◆ **What the task requires**
The word to find is "loops". State how many lines below contain it, giving only the number.
── Data records
(** * The reading helper of the dynamic Patricia trie (format v3)

    A shallow embedding of
    [suggest/policyimpl/dictionary/structure/v3/dynamic_patricia_trie_reading_helper.cpp]
    and the properties of its navigation, traversal, lookup and reverse
    reconstruction routines.

    Conventions.
    - A C++ [int] is a [Z].  Signed overflow is undefined behaviour in C++, so
      the embedding describes the executions in which no [int] operation
      overflows; the counters of the reading state are kept below the two
      ceilings by the code itself.
    - The helper object is a record that is passed in and handed back.
    - The two mutually recursive navigation routines and the [while] loops
      take a [fuel : nat]; running out of fuel is [None] / [OutOfFuel],
      which never stands for a value the code returns.
    - Reads and writes of C arrays are partial: an index outside the array is
      a [Fault], not a value. *)

From stdpp Require Import list.
From Stdlib Require Import ZArith Lia Permutation.
From Stdlib Require Strings.Byte.

Local Open Scope Z_scope.

(** ** Constants of the translation unit (lines 27-29) *)

Definition MAX_CHILD_COUNT_TO_AVOID_INFINITE_LOOP : Z := 100000.
Definition MAX_PT_NODE_ARRAY_COUNT_TO_AVOID_INFINITE_LOOP : Z := 100000.

(** ** What the translation unit takes from elsewhere *)

(** The three macros of [defines.h] the file uses.  Their values are not
    fixed here; the development is parametric in them. *)
Class Defines := {
  NOT_A_DICT_POS : Z;
  NOT_A_PROBABILITY : Z;
  MAX_WORD_LENGTH : nat
}.

(** A decoded node record, as seen through the accessors the file calls.
    [getCodePoints] holds the merged code points of the node, the slots of
    the array below its code point count. *)
Record PtNodeParams := mkPtNodeParams {
  isValid : bool;
  getHeadPos : Z;
  isTerminal : bool;
  hasChildren : bool;
  getCodePoints : list Z;
  getProbability : Z;
  getParentPos : Z;
  getChildrenPos : Z;
  getSiblingNodePos : Z
}.

(** The code point count of a record, an unsigned quantity. *)
Definition getCodePointCount (ptNodeParams : PtNodeParams) : nat :=
  length (getCodePoints ptNodeParams).

(** The collaborators: [BufferWithExtendableBuffer], the array-size and
    forward-link decoders of the reading utilities, the node reader and
    [CharUtils::toLowerCase]. *)
Class Dictionary := {
  getTailPosition : Z;
  isInAdditionalBuffer : Z -> bool;
  getOriginalBufferSize : Z;
  getBuffer : bool -> list Byte.byte;
  getPtNodeArraySizeAndAdvancePosition : list Byte.byte -> Z -> Z * Z;
  getForwardLinkPosition : list Byte.byte -> Z -> Z;
  isValidForwardLinkPosition : Z -> bool;
  fetchNodeInfoInBufferFromPtNodePos : Z -> PtNodeParams;
  toLowerCase : Z -> Z
}.

(** ** The reading state and the helper object *)

Record ReadingState := mkReadingState {
  mPos : Z;
  mRemainingPtNodeCountInThisArray : Z;
  mTotalCodePointCountSinceInitialization : Z;
  mTotalPtNodeIndexInThisArrayChain : Z;
  mPtNodeArrayIndexInThisArrayChain : Z;
  mPosOfLastForwardLinkField : Z;
  mPosOfThisPtNodeArrayHead : Z
}.

(** [mReadingStateStack] is the [std::vector]; its back is the head of the
    list. *)
Record Helper := mkHelper {
  mIsError : bool;
  mReadingState : ReadingState;
  mReadingStateStack : list ReadingState
}.

Definition setPos (rs : ReadingState) (v : Z) : ReadingState :=
  mkReadingState v (mRemainingPtNodeCountInThisArray rs)
    (mTotalCodePointCountSinceInitialization rs)
    (mTotalPtNodeIndexInThisArrayChain rs)
    (mPtNodeArrayIndexInThisArrayChain rs)
    (mPosOfLastForwardLinkField rs) (mPosOfThisPtNodeArrayHead rs).

Definition setRemaining (rs : ReadingState) (v : Z) : ReadingState :=
  mkReadingState (mPos rs) v
    (mTotalCodePointCountSinceInitialization rs)
    (mTotalPtNodeIndexInThisArrayChain rs)
    (mPtNodeArrayIndexInThisArrayChain rs)
    (mPosOfLastForwardLinkField rs) (mPosOfThisPtNodeArrayHead rs).

Definition setTotalCodePointCount (rs : ReadingState) (v : Z) : ReadingState :=
  mkReadingState (mPos rs) (mRemainingPtNodeCountInThisArray rs) v
    (mTotalPtNodeIndexInThisArrayChain rs)
    (mPtNodeArrayIndexInThisArrayChain rs)
    (mPosOfLastForwardLinkField rs) (mPosOfThisPtNodeArrayHead rs).

Definition setTotalPtNodeIndex (rs : ReadingState) (v : Z) : ReadingState :=
  mkReadingState (mPos rs) (mRemainingPtNodeCountInThisArray rs)
    (mTotalCodePointCountSinceInitialization rs) v
    (mPtNodeArrayIndexInThisArrayChain rs)
    (mPosOfLastForwardLinkField rs) (mPosOfThisPtNodeArrayHead rs).

Definition setPtNodeArrayIndex (rs : ReadingState) (v : Z) : ReadingState :=
  mkReadingState (mPos rs) (mRemainingPtNodeCountInThisArray rs)
    (mTotalCodePointCountSinceInitialization rs)
    (mTotalPtNodeIndexInThisArrayChain rs) v
    (mPosOfLastForwardLinkField rs) (mPosOfThisPtNodeArrayHead rs).

Definition setPosOfLastForwardLinkField (rs : ReadingState) (v : Z)
  : ReadingState :=
  mkReadingState (mPos rs) (mRemainingPtNodeCountInThisArray rs)
    (mTotalCodePointCountSinceInitialization rs)
    (mTotalPtNodeIndexInThisArrayChain rs)
    (mPtNodeArrayIndexInThisArrayChain rs) v (mPosOfThisPtNodeArrayHead rs).

Definition setPosOfThisPtNodeArrayHead (rs : ReadingState) (v : Z)
  : ReadingState :=
  mkReadingState (mPos rs) (mRemainingPtNodeCountInThisArray rs)
    (mTotalCodePointCountSinceInitialization rs)
    (mTotalPtNodeIndexInThisArrayChain rs)
    (mPtNodeArrayIndexInThisArrayChain rs) (mPosOfLastForwardLinkField rs) v.

Definition setReadingState (h : Helper) (rs : ReadingState) : Helper :=
  mkHelper (mIsError h) rs (mReadingStateStack h).

Definition setStack (h : Helper) (st : list ReadingState) : Helper :=
  mkHelper (mIsError h) (mReadingState h) st.

Section Navigation.
Context {defs : Defines} {dict : Dictionary}.

(** The two statements [mIsError = true; mReadingState.mPos = NOT_A_DICT_POS;]
    that close every failing branch. *)
Definition raiseError (h : Helper) : Helper :=
  mkHelper true (setPos (mReadingState h) NOT_A_DICT_POS)
    (mReadingStateStack h).

(** [mReadingState.mPos < 0 || mReadingState.mPos >= mBuffer->getTailPosition()] *)
Definition outOfDictionary (pos : Z) : bool :=
  (pos <? 0) || (getTailPosition <=? pos).

(** The body of [followForwardLink] (lines 311-340); [next] is the call of
    [nextPtNodeArray] at line 335. *)
Definition followForwardLinkWith (next : Helper -> option Helper) (h : Helper)
  : option Helper :=
  let rs := mReadingState h in
  if outOfDictionary (mPos rs) then Some (raiseError h)
  else
    let usesAdditionalBuffer := isInAdditionalBuffer (mPos rs) in
    let dictBuf := getBuffer usesAdditionalBuffer in
    let rs :=
      if usesAdditionalBuffer then setPos rs (mPos rs - getOriginalBufferSize)
      else rs in
    let forwardLinkPosition := getForwardLinkPosition dictBuf (mPos rs) in
    let rs :=
      if usesAdditionalBuffer then setPos rs (mPos rs + getOriginalBufferSize)
      else rs in
    let rs := setPosOfLastForwardLinkField rs (mPos rs) in
    if isValidForwardLinkPosition forwardLinkPosition then
      next (setReadingState h (setPos rs (mPos rs + forwardLinkPosition)))
    else
      Some (setReadingState h (setPos rs NOT_A_DICT_POS)).

(** The part of [nextPtNodeArray] between the bounds check and the ceiling
    check (lines 270-285): the reading state after the array size has been
    decoded and the two counters have been counted up. *)
Definition readPtNodeArrayInfo (rs : ReadingState) : ReadingState :=
  let rs := setPosOfThisPtNodeArrayHead rs (mPos rs) in
  let usesAdditionalBuffer := isInAdditionalBuffer (mPos rs) in
  let dictBuf := getBuffer usesAdditionalBuffer in
  let rs :=
    if usesAdditionalBuffer then setPos rs (mPos rs - getOriginalBufferSize)
    else rs in
  let '(size, pos) := getPtNodeArraySizeAndAdvancePosition dictBuf (mPos rs) in
  let rs := setRemaining (setPos rs pos) size in
  let rs :=
    if usesAdditionalBuffer then setPos rs (mPos rs + getOriginalBufferSize)
    else rs in
  let rs :=
    setTotalPtNodeIndex rs
      (mTotalPtNodeIndexInThisArrayChain rs
       + mRemainingPtNodeCountInThisArray rs) in
  setPtNodeArrayIndex rs (mPtNodeArrayIndexInThisArrayChain rs + 1).

(** The condition of line 286. *)
Definition invalidPtNodeArrayInfo (rs : ReadingState) : bool :=
  (mRemainingPtNodeCountInThisArray rs <? 0)
  || (MAX_CHILD_COUNT_TO_AVOID_INFINITE_LOOP
      <? mTotalPtNodeIndexInThisArrayChain rs)
  || (MAX_PT_NODE_ARRAY_COUNT_TO_AVOID_INFINITE_LOOP
      <? mPtNodeArrayIndexInThisArrayChain rs).

(** [nextPtNodeArray] (lines 260-308).  One unit of fuel is one activation. *)
Fixpoint nextPtNodeArray (fuel : nat) (h : Helper) : option Helper :=
  match fuel with
  | O => None
  | S fuel' =>
    if outOfDictionary (mPos (mReadingState h)) then Some (raiseError h)
    else
      let rs := readPtNodeArrayInfo (mReadingState h) in
      if invalidPtNodeArrayInfo rs then Some (raiseError (setReadingState h rs))
      else if mRemainingPtNodeCountInThisArray rs =? 0 then
        followForwardLinkWith (nextPtNodeArray fuel') (setReadingState h rs)
      else Some (setReadingState h rs)
  end.

(** [followForwardLink] (lines 311-340). *)
Definition followForwardLink (fuel : nat) (h : Helper) : option Helper :=
  followForwardLinkWith (nextPtNodeArray fuel) h.

(** The array size field at an absolute position, read from the buffer
    the position lies in, with the position moved past the field. *)
Definition arraySizeAt (pos : Z) : Z * Z :=
  let usesAdditionalBuffer := isInAdditionalBuffer pos in
  let '(size, next) :=
    getPtNodeArraySizeAndAdvancePosition (getBuffer usesAdditionalBuffer)
      (if usesAdditionalBuffer then pos - getOriginalBufferSize else pos) in
  (size, if usesAdditionalBuffer then next + getOriginalBufferSize else next).

(** The forward link field at an absolute position. *)
Definition forwardLinkAt (pos : Z) : Z :=
  let usesAdditionalBuffer := isInAdditionalBuffer pos in
  getForwardLinkPosition (getBuffer usesAdditionalBuffer)
    (if usesAdditionalBuffer then pos - getOriginalBufferSize else pos).

(** What a helper becomes when a move made from the bare cursor is made
    with an error flag [e] already up or down and a stack [st] in place. *)
Definition reframe (e : bool) (st : list ReadingState) (h : Helper) : Helper :=
  mkHelper (e || mIsError h) (mReadingState h) st.

End Navigation.

(** ** Results of the loops and of the array accesses *)

Inductive Fault :=
| InputWordIndexOutOfRange
| SearchIndexOutOfRange
| NodeCodePointIndexOutOfRange
| ReverseBufferIndexOutOfRange
| ReverseBufferUninitialised
| OutputIndexOutOfRange.

Inductive Outcome (A : Type) :=
| Ok (a : A)
| Faulted (f : Fault)
| OutOfFuel.
Arguments Ok {A} a.
Arguments Faulted {A} f.
Arguments OutOfFuel {A}.

Definition bindOutcome {A B : Type} (m : Outcome A) (k : A -> Outcome B)
  : Outcome B :=
  match m with
  | Ok a => k a
  | Faulted f => Faulted f
  | OutOfFuel => OutOfFuel
  end.

Notation "'let*' x ':=' m 'in' k" := (bindOutcome m (fun x => k))
  (at level 10, x name, m at level 100, k at level 200).

Definition ofOption {A : Type} (f : Fault) (o : option A) : Outcome A :=
  match o with Some a => Ok a | None => Faulted f end.

Definition ofFuel {A : Type} (o : option A) : Outcome A :=
  match o with Some a => Ok a | None => OutOfFuel end.

(** [a[i]] for an [int] index. *)
Definition readAt {A : Type} (a : list A) (i : Z) : option A :=
  if i <? 0 then None else a !! Z.to_nat i.

(** [a[i] = v] for an [int] index. *)
Definition writeAt {A : Type} (a : list A) (i : Z) (v : A) : option (list A) :=
  if (0 <=? i) && (i <? Z.of_nat (length a)) then Some (<[Z.to_nat i := v]> a)
  else None.

(** What one turn of a [while] loop does next. *)
Inductive Step (St R : Type) :=
| Next (s : St)
| Break (s : St)
| Return (r : R).
Arguments Next {St R} s.
Arguments Break {St R} s.
Arguments Return {St R} r.

(** ** The inline members of the class *)

Section Members.
Context {defs : Defines} {dict : Dictionary}.

(** Line 29. *)
Definition MAX_READING_STATE_STACK_SIZE : nat := MAX_WORD_LENGTH.

Definition isError (h : Helper) : bool := mIsError h.

(** Modelled from the spec: [isEnd], declared in the header that is not
    part of the sources at hand.  End-of-chain is "position == sentinel". *)
Definition isEnd (h : Helper) : bool :=
  mPos (mReadingState h) =? NOT_A_DICT_POS.

(** Modelled from the spec: the record an invalid read reports.  It is not
    valid, not terminal, has no children and no code points, and every
    position in it is the sentinel. *)
Definition invalidPtNodeParams : PtNodeParams :=
  mkPtNodeParams false NOT_A_DICT_POS false false [] NOT_A_PROBABILITY
    NOT_A_DICT_POS NOT_A_DICT_POS NOT_A_DICT_POS.

(** Modelled from the spec: [getPtNodeParams] of the header; the node
    reader decodes the record at the current position. *)
Definition getPtNodeParams (h : Helper) : PtNodeParams :=
  if isEnd h then invalidPtNodeParams
  else fetchNodeInfoInBufferFromPtNodePos (mPos (mReadingState h)).

(** Modelled from the spec: [getPosOfLastPtNodeArrayHead] of the header, the
    head-of-current-array position of the reading state. *)
Definition getPosOfLastPtNodeArrayHead (h : Helper) : Z :=
  mPosOfThisPtNodeArrayHead (mReadingState h).

(** Modelled from the spec: [getPrevTotalCodePointCount] of the header, "the
    count of code points already matched along the path". *)
Definition getPrevTotalCodePointCount (h : Helper) : Z :=
  mTotalCodePointCountSinceInitialization (mReadingState h).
────
◆ **Response for this exercise**
2